Durant ce temps de confinement qui met à l’épreuve notre solidarité, et dont nous ignorons tous à ce jour la durée (sinon que celle-ci dépendra de notre aptitude collective à le respecter), j’invite chacun à accomplir ces trois actes juridiques aussi simples qu’essentiels : désigner une personne de confiance (I), rédiger son testament (II), conclure un mandat de protection future ou désigner par anticipation un curateur/tuteur (III).
Vous n’avez besoin que de quelques feuilles : la désignation de personne de confiance tient en quelques lignes, comme la désignation anticipée de curateur/tuteur, et peuvent être rédigés l’une après l’autre sur le recto d’une feuille. Le testament pourra être rédigé sur une autre feuille. Le mandat de protection future s’imprime (ou se recopie).
I – Désigner une personne de confiance
1. Définition. La “personne de confiance” fait l’objet d’un statut inscrit dans le code de la santé publique, à l’article L. 1111-6 :
” Toute personne majeure peut désigner une personne de confiance qui peut être un parent, un proche ou le médecin traitant et qui sera consultée au cas où elle-même serait hors d’état d’exprimer sa volonté et de recevoir l’information nécessaire à cette fin. Elle rend compte de la volonté de la personne. Son témoignage prévaut sur tout autre témoignage. Cette désignation est faite par écrit et cosignée par la personne désignée. Elle est révisable et révocable à tout moment.
Si le patient le souhaite, la personne de confiance l’accompagne dans ses démarches et assiste aux entretiens médicaux afin de l’aider dans ses décisions.
Lors de toute hospitalisation dans un établissement de santé, ou dans un hôpital des armées ou à l’Institution nationale des invalides, il est proposé au patient de désigner une personne de confiance dans les conditions prévues au présent article. Cette désignation est valable pour la durée de l’hospitalisation, à moins que le patient n’en dispose autrement.
Dans le cadre du suivi de son patient, le médecin traitant s’assure que celui-ci est informé de la possibilité de désigner une personne de confiance et, le cas échéant, l’invite à procéder à une telle désignation.
Lorsqu’une personne fait l’objet d’une mesure de tutelle, au sens du chapitre II du titre XI du livre Ier du code civil, elle peut désigner une personne de confiance avec l’autorisation du juge ou du conseil de famille s’il a été constitué.
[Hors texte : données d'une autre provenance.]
(* ===== verification/GuestSafety.v ===== *)
(** What guests can rely on: the theorems about slots, admission, invitations, sessions,
    the mix-minus matrix and chat, and a run that shows them at work. *)
From S2P Require Import Prelude BTree Floats Guest GuestLaws.
#[local] Open Scope Z_scope.

(** ** Routing *)

#[global] Instance session_le_transitive : Transitive session_le.
Proof. intros x y z. unfold session_le. apply key_le_trans. Qed.
#[global] Instance session_le_total : Total session_le.
Proof. intros x y. unfold session_le. apply (total key_le). Qed.

Definition session_guest (s : GuestSession) : Z := guest_id (session_identity s).
(** A guest with a connected session. *)
Definition live (g : Z) (m : GuestManager) : Prop :=
  ∃ s, bt_get g (sessions m) = Some s ∧ connection s = Connected.
Definition talks (g : Z) (m : GuestManager) : Prop :=
  ∃ s, bt_get g (sessions m) = Some s ∧ talkback s = On.

Lemma elem_of_connected m s : roster_ok m →
  s ∈ connected m ↔ bt_get (session_guest s) (sessions m) = Some s ∧ connection s = Connected.
Proof.
  intros H. unfold connected. rewrite merge_sort_Permutation, list_elem_of_filter, bt_elem_values by apply H.
  split; [|by intros [? ?]; eauto]. intros (Hc&g&Hg). split; [|done].
  destruct (ro_session _ H _ _ Hg) as (Hid&_). unfold session_guest. by rewrite Hid.
Qed.
Lemma connected_guests_NoDup m : roster_ok m → NoDup (session_guest <$> connected m).
Proof.
  intros H. unfold connected. rewrite merge_sort_Permutation.
  pose proof (bt_sorted_NoDup _ (ro_sessions _ H)) as Hnd.
  assert (Hid : ∀ p, p ∈ sessions m → session_guest p.2 = p.1).
  { intros [g s] Hp. apply bt_elem_get in Hp; [|apply H]. by apply ro_session in Hp as (?&_). }
  revert Hnd Hid. unfold bt_keys, bt_values. generalize (sessions m) as l.
  induction l as [|[g s] l IH]; intros Hnd Hid; simpl; [constructor|].
  apply NoDup_cons in Hnd as [Hg Hnd]. assert (IH' := IH Hnd ltac:(intros; apply Hid; by right)).
  rewrite filter_cons. case_decide; [|done]. simpl. apply NoDup_cons. split; [|done].
  intros (s'&Hs'&[_ Hin]%list_elem_of_filter)%list_elem_of_fmap. apply list_elem_of_fmap in Hin as ([g' x]&->&Hin).
  apply Hg, list_elem_of_fmap. exists (g', x). split; [|done].
  rewrite <-(Hid (g', x)) by (by right). by rewrite <-(Hid (g, s)) by (by left).
Qed.
Lemma connected_sorted m : roster_ok m → StronglySorted Z.lt (slot <$> connected m).
Proof.
  intros H. pose proof (StronglySorted_merge_sort session_le
    (filter (λ s, connection s = Connected) (bt_values (sessions m)))) as Hs.
  pose proof (connected_guests_NoDup m H) as Hnd.
  assert (Hel : ∀ s, s ∈ connected m → bt_get (session_guest s) (sessions m) = Some s)
    by (intros s Hin; by apply elem_of_connected in Hin as [? _]).
  change (StronglySorted session_le (connected m)) in Hs. revert Hs Hnd Hel.
  induction (connected m) as [|s l IH]; intros Hs Hnd Hel; simpl; [constructor|].
  apply StronglySorted_inv in Hs as [Hs Hle]. apply NoDup_cons in Hnd as [Hn Hnd].
  constructor; [apply IH; [done..|intros; apply Hel; by right]|].
  apply Forall_fmap, Forall_forall. intros x Hx. simpl.
  rewrite Forall_forall in Hle. specialize (Hle x Hx).
  assert (slot s ≠ slot x).
  { intros Heq. apply Hn, list_elem_of_fmap. exists x. split; [|done].
    apply (ro_slots _ H _ _ s x); [apply Hel; by left|apply Hel; by right|done]. }
  unfold session_le, key_le, key_cmp, prod_ord_key, key_cmp, Z_ord_key in Hle. simpl in Hle.
  destruct (slot s ?= slot x) eqn:Hc; [by apply Z.compare_eq in Hc|done|done].
Qed.

Lemma elem_of_return_routes all d r :
  r ∈ return_routes all d ↔ gain r = UNITY ∧ destination r = GuestReturn (session_guest d) ∧
    match source r with
    | CleanProgram => True
    | GuestMicrophone g => g ∈ session_guest <$> all ∧ g ≠ session_guest d
    | ManagerTalkback => talkback d = On
    end.
Proof.
  unfold return_routes. rewrite elem_of_cons, elem_of_app, list_elem_of_fmap.
  change (λ s, guest_id (session_identity s) ≠ guest_id (session_identity d)) with
    (λ s, session_guest s ≠ session_guest d).
  split.
  - intros [->|[(s&->&[Hn Hs]%list_elem_of_filter)|Hr]]; simpl; [done|split_and!; try done|].
    + apply list_elem_of_fmap. by exists s.
    + case_decide; [|by apply not_elem_of_nil in Hr]. by apply list_elem_of_singleton in Hr as ->.
  - destruct r as [[|g|] dest gn]; simpl; intros (->&->&Hs).
    + by left.
    + destruct Hs as [(s&->&Hs)%list_elem_of_fmap Hn]. right; left. exists s. split; [done|].
      by apply list_elem_of_filter.
    + right; right. rewrite decide_True by done. by left.
Qed.
Lemma elem_of_mix_minus m r : roster_ok m →
  r ∈ mix_minus_matrix m ↔ gain r = UNITY ∧
    match source r, destination r with
    | GuestMicrophone g, Program => live g m
    | CleanProgram, GuestReturn d => live d m
    | GuestMicrophone g, GuestReturn d => live g m ∧ live d m ∧ g ≠ d
    | ManagerTalkback, GuestReturn d => live d m ∧ talks d m
    | CleanProgram, Program | ManagerTalkback, Program => False
    end.
Proof.
  intros H.
  assert (Hlive : ∀ g, live g m ↔ g ∈ session_guest <$> connected m).
  { intros g. rewrite list_elem_of_fmap. split.
    - intros (s&Hg&Hc). destruct (ro_session _ H _ _ Hg) as (Hid&_). exists s.
      split; [done|]. apply elem_of_connected; [done|]. unfold session_guest. by rewrite Hid.
    - intros (s&->&[Hg Hc]%elem_of_connected); [|done]. by exists s. }
  unfold mix_minus_matrix. rewrite elem_of_app, list_elem_of_fmap, list_elem_of_bind. split.
  - intros [(s&->&Hs)|(d&Hr&Hd)]; simpl.
    + split; [done|]. apply Hlive. by apply (list_elem_of_fmap_2 session_guest).
    + apply elem_of_return_routes in Hr as (->&->&Hs). split; [done|].
      assert (live (session_guest d) m) by (by apply Hlive, list_elem_of_fmap_2).
      destruct (source r) as [|g|]; [done| |].
      * destruct Hs as [? ?]. rewrite Hlive. done.
      * split; [done|]. exists d. apply elem_of_connected in Hd as [? ?]; done.
  - destruct r as [src [|d] gn]; simpl; intros [-> Hs].
    + destruct src as [|g|]; [done| |done]. left. apply Hlive, list_elem_of_fmap in Hs as (s&->&Hs). by exists s.
    + right. assert (live d m) as Hd by (destruct src; tauto). pose proof Hd as Hd'.
      apply Hlive, list_elem_of_fmap in Hd' as (s&->&Hin). exists s. split; [|done].
      apply elem_of_return_routes. split_and!; [done..|]. simpl. destruct src as [|g|]; [done| |].
      * destruct Hs as (?%Hlive&_&?). done.
      * destruct Hs as (_&x&Hx&?). apply elem_of_connected in Hin as [Hg _]; [|done]. congruence.
Qed.

Lemma NoDup_fmap_inj {A B} (f : A → B) (l : list A) x y :
  NoDup (f <$> l) → x ∈ l → y ∈ l → f x = f y → x = y.
Proof.
  induction l as [|z l IH]; [by intros _ ?%not_elem_of_nil|]. simpl.
  intros [Hz Hnd]%NoDup_cons Hx Hy Hf. apply elem_of_cons in Hx as [->|Hx], Hy as [->|Hy]; [done| | |by apply IH].
  - destruct Hz. rewrite Hf. by apply list_elem_of_fmap_2.
  - destruct Hz. rewrite <-Hf. by apply list_elem_of_fmap_2.
Qed.
Lemma return_routes_NoDup all d : NoDup (session_guest <$> all) → NoDup (return_routes all d).
Proof.
  intros Hnd. unfold return_routes.
  change (λ s, guest_id (session_identity s) ≠ guest_id (session_identity d)) with
    (λ s, session_guest s ≠ session_guest d).
  apply NoDup_cons. split.
  { rewrite elem_of_app, list_elem_of_fmap. intros [(?&?&_)|Hr]; [done|].
    case_decide; [by apply list_elem_of_singleton in Hr|by apply not_elem_of_nil in Hr]. }
  apply NoDup_app. split_and!.
  - apply NoDup_fmap_2_strong; [|by eapply NoDup_filter, NoDup_fmap_1].
    intros x y [_ Hx]%list_elem_of_filter [_ Hy]%list_elem_of_filter [= Hxy].
    by apply (NoDup_fmap_inj session_guest all).
  - intros r (s&->&_)%list_elem_of_fmap Hr.
    case_decide; [by apply list_elem_of_singleton in Hr|by apply not_elem_of_nil in Hr].
  - case_decide; [apply NoDup_singleton|apply NoDup_nil_2].
Qed.
Lemma mix_minus_NoDup m : roster_ok m → NoDup (mix_minus_matrix m).
Proof.
  intros H. pose proof (connected_guests_NoDup m H) as Hnd. unfold mix_minus_matrix.
  assert (Hinj : ∀ x y, x ∈ connected m → y ∈ connected m → session_guest x = session_guest y → x = y).
  { intros x y. by apply NoDup_fmap_inj. }
  apply NoDup_app. split_and!.
  - apply NoDup_fmap_2_strong; [|by eapply NoDup_fmap_1].
    intros x y Hx Hy [= Hxy]. by apply Hinj.
  - intros r (s&->&_)%list_elem_of_fmap (d&Hr&_)%list_elem_of_bind.
    by apply elem_of_return_routes in Hr as (_&?&_).
  - apply NoDup_bind; [|by intros; apply return_routes_NoDup|by eapply NoDup_fmap_1].
    intros x y r Hx Hy (_&Hdx&_)%elem_of_return_routes (_&Hdy&_)%elem_of_return_routes.
    rewrite Hdx in Hdy. injection Hdy as Hxy. by apply Hinj.
Qed.

(** ** Chat *)

(** The newest messages, as many as the manager retains. *)
Definition window (log : list ChatMessage) : list ChatMessage :=
  drop (length log - MAX_CHAT_MESSAGES) log.
Definition redact_if (id : Z) (flag : RedactionFlag) (x : ChatMessage) : ChatMessage :=
  if decide (chat_id x = id) then redacted flag x else x.
(** What an accepted call adds to the log of all messages, or redacts in its window. *)
Definition chat_after (log : list ChatMessage) (p : guest_op * guest_answer) : list ChatMessage :=
  match p.1 with
  | OpSend id sender audience body t => log ++ [mk_chat id sender audience t (Some body) []]
  | OpRedact id flag =>
      take (length log - MAX_CHAT_MESSAGES) log ++ (redact_if id flag <$> window log)
  | _ => log
  end.
Definition chat_log (done : list (guest_op * guest_answer)) : list ChatMessage :=
  foldl chat_after [] done.

Lemma window_length log : (length (window log) ≤ MAX_CHAT_MESSAGES)%nat.
Proof. unfold window. rewrite length_drop. lia. Qed.
Lemma window_snoc log x :
  window (log ++ [x]) =
  (if decide (length (window log) = MAX_CHAT_MESSAGES) then tail (window log) else window log) ++ [x].
Proof.
  assert (0 < MAX_CHAT_MESSAGES)%nat as HM by (unfold MAX_CHAT_MESSAGES; lia).
  revert HM. unfold window. generalize MAX_CHAT_MESSAGES as M. intros M HM.
  rewrite length_app, length_drop. simpl. case_decide as Hl.
  - rewrite drop_app_le by lia. f_equal.
    assert (∀ l : list ChatMessage, tail l = drop 1 l) as -> by (by intros []).
    rewrite drop_drop. f_equal. lia.
  - replace (length log - M)%nat with 0%nat by lia.
    by replace (length log + 1 - M)%nat with 0%nat by lia.
Qed.
Lemma window_redact id flag log :
  window (take (length log - MAX_CHAT_MESSAGES) log ++ (redact_if id flag <$> window log)) =
  redact_if id flag <$> window log.
Proof.
  unfold window. generalize MAX_CHAT_MESSAGES as M. intros M.
  rewrite length_app, length_take, length_fmap, length_drop.
  apply drop_app_length'. rewrite length_take. lia.
Qed.

Lemma redact_first_fmap id flag l l' : NoDup (chat_id <$> l) →
  redact_first id flag l = Some l' → l' = redact_if id flag <$> l.
Proof.
  revert l'. induction l as [|x l IH]; intros l'; simpl; [done|]. intros [Hx Hnd]%NoDup_cons.
  unfold redact_if at 1. case_decide as Hid.
  - intros [= <-]. f_equal. symmetry. rewrite <-(list_fmap_id l) at 2. apply list_fmap_ext.
    intros k y Hy%list_elem_of_lookup_2. unfold redact_if. case_decide as Hy'; [|done].
    destruct Hx. rewrite Hid, <-Hy'. by apply list_elem_of_fmap_2.
  - intros (l1&Hl&->)%fmap_Some. simpl. f_equal. by apply IH.
Qed.
Lemma redact_if_same id flag x :
  chat_id (redact_if id flag x) = chat_id x ∧ sender (redact_if id flag x) = sender x ∧
  audience (redact_if id flag x) = audience x.
Proof. unfold redact_if. by case_decide. Qed.

(** A message is of a member of its audience, and redacted exactly when it has no body. *)
Definition proper (m : GuestManager) (x : ChatMessage) : Prop :=
  audience_contains (audience x) (sender x) m = Ok true ∧ (body x = None ↔ is_redacted x = true).
Record chat_ok (m : GuestManager) (log : list ChatMessage) : Prop := mk_chat_ok {
  co_window : chat_messages m = window log;
  co_ids : NoDup (chat_id <$> chat_messages m);
  co_proper : Forall (proper m) log
}.
Record PluginRecord := mk_record {
  manifest : PluginManifest;
  plugin_state : PluginState;
  requested_capabilities : gset string;
  capability_decisions : gmap string CapabilityDecision;
  snapshot : option StateSnapshot;
  last_heartbeat : option HeartbeatMessage;
  quarantine_reason : option QuarantineReason;
  crash_report : option CrashReport
}.
Definition set_plugin_state (x : PluginState) (self : PluginRecord) : PluginRecord :=
  mk_record (manifest self) x (requested_capabilities self) (capability_decisions self)
    (snapshot self) (last_heartbeat self) (quarantine_reason self) (crash_report self).
Definition set_requested (x : gset string) (self : PluginRecord) : PluginRecord :=
  mk_record (manifest self) (plugin_state self) x (capability_decisions self)
    (snapshot self) (last_heartbeat self) (quarantine_reason self) (crash_report self).
Definition set_decisions (x : gmap string CapabilityDecision) (self : PluginRecord) : PluginRecord :=
  mk_record (manifest self) (plugin_state self) (requested_capabilities self) x
    (snapshot self) (last_heartbeat self) (quarantine_reason self) (crash_report self).
Definition set_snapshot (x : option StateSnapshot) (self : PluginRecord) : PluginRecord :=
  mk_record (manifest self) (plugin_state self) (requested_capabilities self)
    (capability_decisions self) x (last_heartbeat self) (quarantine_reason self) (crash_report self).
Definition set_heartbeat (x : option HeartbeatMessage) (self : PluginRecord) : PluginRecord :=
  mk_record (manifest self) (plugin_state self) (requested_capabilities self)
    (capability_decisions self) (snapshot self) x (quarantine_reason self) (crash_report self).
Definition set_reason (x : option QuarantineReason) (self : PluginRecord) : PluginRecord :=
  mk_record (manifest self) (plugin_state self) (requested_capabilities self)
    (capability_decisions self) (snapshot self) (last_heartbeat self) x (crash_report self).
Definition set_crash (x : option CrashReport) (self : PluginRecord) : PluginRecord :=
  mk_record (manifest self) (plugin_state self) (requested_capabilities self)
    (capability_decisions self) (snapshot self) (last_heartbeat self) (quarantine_reason self) x.

(** The effective decision: what was not decided is denied. *)
Definition capability_decision (capability : string) (self : PluginRecord) : CapabilityDecision :=
  default Denied (capability_decisions self !! capability).
Definition capability_requested (capability : string) (self : PluginRecord) : bool :=
  bool_decide (capability ∈ requested_capabilities self).

Record HostState := mk_host {
  plugins : gmap string PluginRecord;
  host_api_version : ApiVersion;
  limits : ProtocolLimits
}.
Definition set_plugins (x : gmap string PluginRecord) (self : HostState) : HostState :=
  mk_host x (host_api_version self) (limits self).

(** ** Handlers *)

(** The draft of the state and the pending events. *)
Definition HostDraft : Type := HostState * list PluginEvent.t.
Definition handler (A : Type) : Type := stm HostDraft Rejection A.

Definition rejection (code : RejectionCode) (message : string) : Rejection := rejection_new code message.
Definition exchange_rejection (error : ExchangeError) : Rejection :=
  let code := match error with
              | PayloadTooLarge _ _ _ | BatchTooLarge _ _ _ => ResourceExhausted
              | _ => InvalidCommand
              end in
  rejection code (exchange_error_display error).
(** [.map_err(exchange_rejection)?]. *)
Definition checked_by {A} (f : ProtocolLimits → result ExchangeError A) : handler A :=
  s ← st_get;
  st_lift (result_map_err exchange_rejection (f (limits s.1))).

Definition push_event (event : PluginEvent.t) : handler unit := st_modify (λ s, (s.1, s.2 ++ [event])).
Definition plugin_mut (plugin : string) : handler PluginRecord :=
  s ← st_get;
  st_lift (ok_or (rejection NotFound "plugin was not discovered") (plugins s.1 !! plugin)).
(** An assignment through what [plugin_mut] returned. *)
Definition put_plugin (plugin : string) (record : PluginRecord) : handler unit :=
  st_modify (λ s, (set_plugins (<[plugin := record]> (plugins s.1)) s.1, s.2)).
Definition set_state (plugin : string) (record : PluginRecord) (to : PluginState) : handler unit :=
  _ ← put_plugin plugin (set_plugin_state to record);
  push_event (PluginEvent.StateChanged plugin (Some (plugin_state record)) to).
Definition require_state (record : PluginRecord) (allowed : list PluginState) (to : PluginState) :
    handler unit :=
  st_require (plugin_state record ∈ allowed)
    (rejection Conflict ("invalid plugin lifecycle transition from " +:+
       plugin_state_debug (plugin_state record) +:+ " to " +:+ plugin_state_debug to)).
Definition transition (plugin : string) (allowed : list PluginState) (to : PluginState)
    (r : PluginCommandResult.t) : handler PluginCommandResult.t :=
  record ← plugin_mut plugin;
  _ ← require_state record allowed to;
  _ ← set_state plugin record to;
  mret r.
Definition validate_snapshot (plugin : string) (snapshot : StateSnapshot) : handler unit :=
  _ ← st_require (snapshot_plugin snapshot = plugin)
        (rejection InvalidCommand "snapshot plugin identity does not match command plugin");
  checked_by (λ limits, validate_payload "snapshot" (len (snapshot_data snapshot))
                          (max_snapshot_bytes limits)).

Definition discover (manifest : PluginManifest) : handler PluginCommandResult.t :=
  _ ← checked_by (validate_identifier "plugin_id" (manifest_id manifest));
  _ ← checked_by (validate_capabilities (manifest_capabilities manifest));
  s ← st_get;
  _ ← st_require (plugins s.1 !! manifest_id manifest = None)
        (rejection Conflict "plugin has already been discovered");
  _ ← put_plugin (manifest_id manifest)
        (mk_record manifest Discovered (list_to_set (manifest_capabilities manifest)) ∅
           None None None None);
  _ ← push_event (PluginEvent.StateChanged (manifest_id manifest) None Discovered);
  mret PluginCommandResult.Discovered.

Definition validate (plugin : string) : handler PluginCommandResult.t :=
  s ← st_get;
  record ← plugin_mut plugin;
  _ ← require_state record [Discovered] Validated;
  _ ← st_require (api_version (manifest record) = host_api_version s.1)
        (rejection InvalidCommand "plugin API version is not supported");
  _ ← set_state plugin record Validated;
  mret PluginCommandResult.Validated.

Definition load (plugin : string) (snapshot : option StateSnapshot) : handler PluginCommandResult.t :=
  _ ← match snapshot with
      | Some snapshot => validate_snapshot plugin snapshot
      | None => mret tt
      end;
  record ← plugin_mut plugin;
  _ ← require_state record [Validated] Loaded;
  record ← match snapshot with
           | Some snapshot =>
               _ ← st_require (snapshot_version snapshot = state_version (manifest record))
                     (rejection InvalidCommand
                        "snapshot state version does not match the current manifest");
               mret (set_snapshot (Some snapshot) record)
           | None => mret record
           end;
  _ ← set_state plugin record Loaded;
  mret PluginCommandResult.Loaded.

Definition request_capability (plugin capability : string) : handler PluginCommandResult.t :=
  _ ← checked_by (validate_identifier "capability" capability);
  s ← st_get;
  record ← plugin_mut plugin;
  _ ← st_require (plugin_state record ≠ Quarantined)
        (rejection Unavailable "quarantined plugin cannot request capabilities");
  _ ← st_require (capability ∈ requested_capabilities record ∨
                  Z.of_nat (size (requested_capabilities record)) < max_capabilities (limits s.1))
        (rejection ResourceExhausted "capability request limit exceeded");
  _ ← put_plugin plugin (set_requested ({[capability]} ∪ requested_capabilities record) record);
  _ ← push_event (PluginEvent.CapabilityRequested plugin capability);
  mret PluginCommandResult.CapabilityRequested.

Definition decide_capability (plugin capability : string) (decision : CapabilityDecision) :
    handler PluginCommandResult.t :=
  record ← plugin_mut plugin;
  _ ← st_require (capability ∈ requested_capabilities record)
        (rejection InvalidCommand "capability must be requested before it can be decided");
  _ ← st_require (¬ (plugin_state record = Quarantined ∧ decision = Granted))
        (rejection Unavailable "cannot grant capability to quarantined plugin");
  _ ← put_plugin plugin
        (set_decisions (<[capability := decision]> (capability_decisions record)) record);
  _ ← push_event (PluginEvent.CapabilityDecided plugin capability decision);
  mret (PluginCommandResult.CapabilityDecided decision).

Definition store_snapshot (snapshot : StateSnapshot) : handler PluginCommandResult.t :=
  let plugin := snapshot_plugin snapshot in
  _ ← validate_snapshot plugin snapshot;
  record ← plugin_mut plugin;
  _ ← st_require (plugin_state record ∈ [Loaded; Started; Stopped])
        (rejection Conflict "plugin state cannot be snapshotted in its current lifecycle state");
  _ ← st_require (snapshot_version snapshot = state_version (manifest record))
        (rejection InvalidCommand "snapshot state version does not match the manifest");
  _ ← put_plugin plugin (set_snapshot (Some snapshot) record);
  _ ← push_event (PluginEvent.SnapshotStored plugin (snapshot_version snapshot));
  mret PluginCommandResult.SnapshotStored.
Lemma tc_edge_first (successors : Z → list Z) (nodes : list Z) a b :
  (∀ x, x ∉ nodes → successors x = []) → tc (edge successors) a b → a ∈ nodes.
Proof.
  intros Hnodes Htc. destruct (decide (a ∈ nodes)) as [Ha|Ha]; [done|].
  assert (∀ c, ¬ edge successors a c) as Hno.
  { intros c Hc. unfold edge in Hc. rewrite Hnodes in Hc by done. by apply elem_of_nil in Hc. }
  by inversion Htc as [? ? He|? ? ? He]; subst; apply Hno in He.
Qed.
(** Acyclic up to the way the relation is found. *)
Lemma acyclic_search (successors : Z → list Z) (R : relation Z) (nodes : list Z) :
  (∀ x, x ∉ nodes → successors x = []) → (∀ a b, edge successors a b ↔ R a b) →
  acyclic R ↔ ∀ a, a ∈ nodes → ¬ tc (edge successors) a a.
Proof.
  intros Hnodes HR. split.
  - intros Hac a _ Htc. by apply (Hac a), (tc_iff (edge successors)).
  - intros Hac a Htc. apply (tc_iff (edge successors)) in Htc; [|done].
    by apply (Hac a); [eapply tc_edge_first|].
Qed.
Lemma no_cycles p :
  names_unique p →
  (∀ e, ¬ cycle_found p e) ↔ acyclic (scene_shows p) ∧ acyclic (audio_follows p) ∧ acyclic (bus_feeds p).
Proof.
  intros Hu. pose proof (nu_input_ids _ Hu) as Hi. pose proof (nu_scene_ids _ Hu) as Hs.
  rewrite (acyclic_search _ _ _ (scene_successors_none p)) by (intros; by apply scene_successors_spec).
  rewrite (acyclic_search _ _ _ (audio_successors_none p)) by (intros; by apply audio_successors_spec).
  rewrite (acyclic_search _ _ _ (bus_successors_none p)) by (intros; by apply bus_successors_spec, Hu).
  unfold cycle_found. split.
  - intros Hno. split_and!; intros a Ha Htc.
    + apply (Hno (scene_cycle a)). left. by exists a.
    + apply (Hno (audio_cycle a)). right; left. by exists a.
    + apply (Hno (bus_cycle a)). right; right. by exists a.
  - intros (H1 & H2 & H3) e [(a & Ha & -> & Htc)|[(a & Ha & -> & Htc)|(a & Ha & -> & Htc)]];
      [by apply (H1 a)|by apply (H2 a)|by apply (H3 a)].
Qed.
Lemma validate_project_nil p :
  ∃ errors, validate_project p = Some errors ∧ (errors = [] ↔ project_valid p).
Proof.
  destruct (validate_project_cycles p) as (cycles & -> & Hc). eexists. split; [done|].
  rewrite app_nil, plain_errors_nil. split.
  - intros [Hshape ->]. pose proof (pv_unique _ Hshape) as Hu.
    destruct (proj1 (no_cycles p Hu)) as (? & ? & ?); [|by split].
    intros e He. by apply Hc, elem_of_nil in He.
  - intros [Hshape ? ? ?]. split; [done|]. destruct cycles as [|e cycles]; [done|].
    destruct (proj2 (no_cycles p (pv_unique _ Hshape)) (conj pv_scene_acyclic0
      (conj pv_audio_acyclic0 pv_bus_acyclic0)) e). apply Hc. by left.
Qed.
Dans l’hypothèse où la personne de confiance a été désignée antérieurement à la mesure de tutelle, le conseil de famille, le cas échéant, ou le juge peut confirmer la désignation de cette personne ou la révoquer.”
1.1. Rédaction. Vous désignez votre personne de confiance librement, par écrit. Il suffit d’une phrase :
“Je soussigné (e), né(e) le … à …, de nationalité …, demeurant (adresse), désigne comme personne de confiance au sens de l’article L. 1111-6 du code de la santé publique, Madame / Monsieur (prénom, nom), né le … à …, (indiquez en un mot votre lien : mon épouse/mon époux/ un(e) ami(e) cher(ère) /mon beau-frère/ mon gendre etc. etc). Fait à (ville) le (date). (Signature) ”
2. Eclairages. Cette personne de confiance sera l’un de vos proches : un(e) ami(e), une compagne, un compagnon, votre conjoint, votre partenaire (PACS), un frère, une soeur, un père, une mère, un cousin, un beau-frère, une nièce, etc.
– cette personne de confiance sera informée et consultée par le corps médical si votre état de santé se dégrade au point que vous ne pourrez plus exprimer une volonté de façon lucide.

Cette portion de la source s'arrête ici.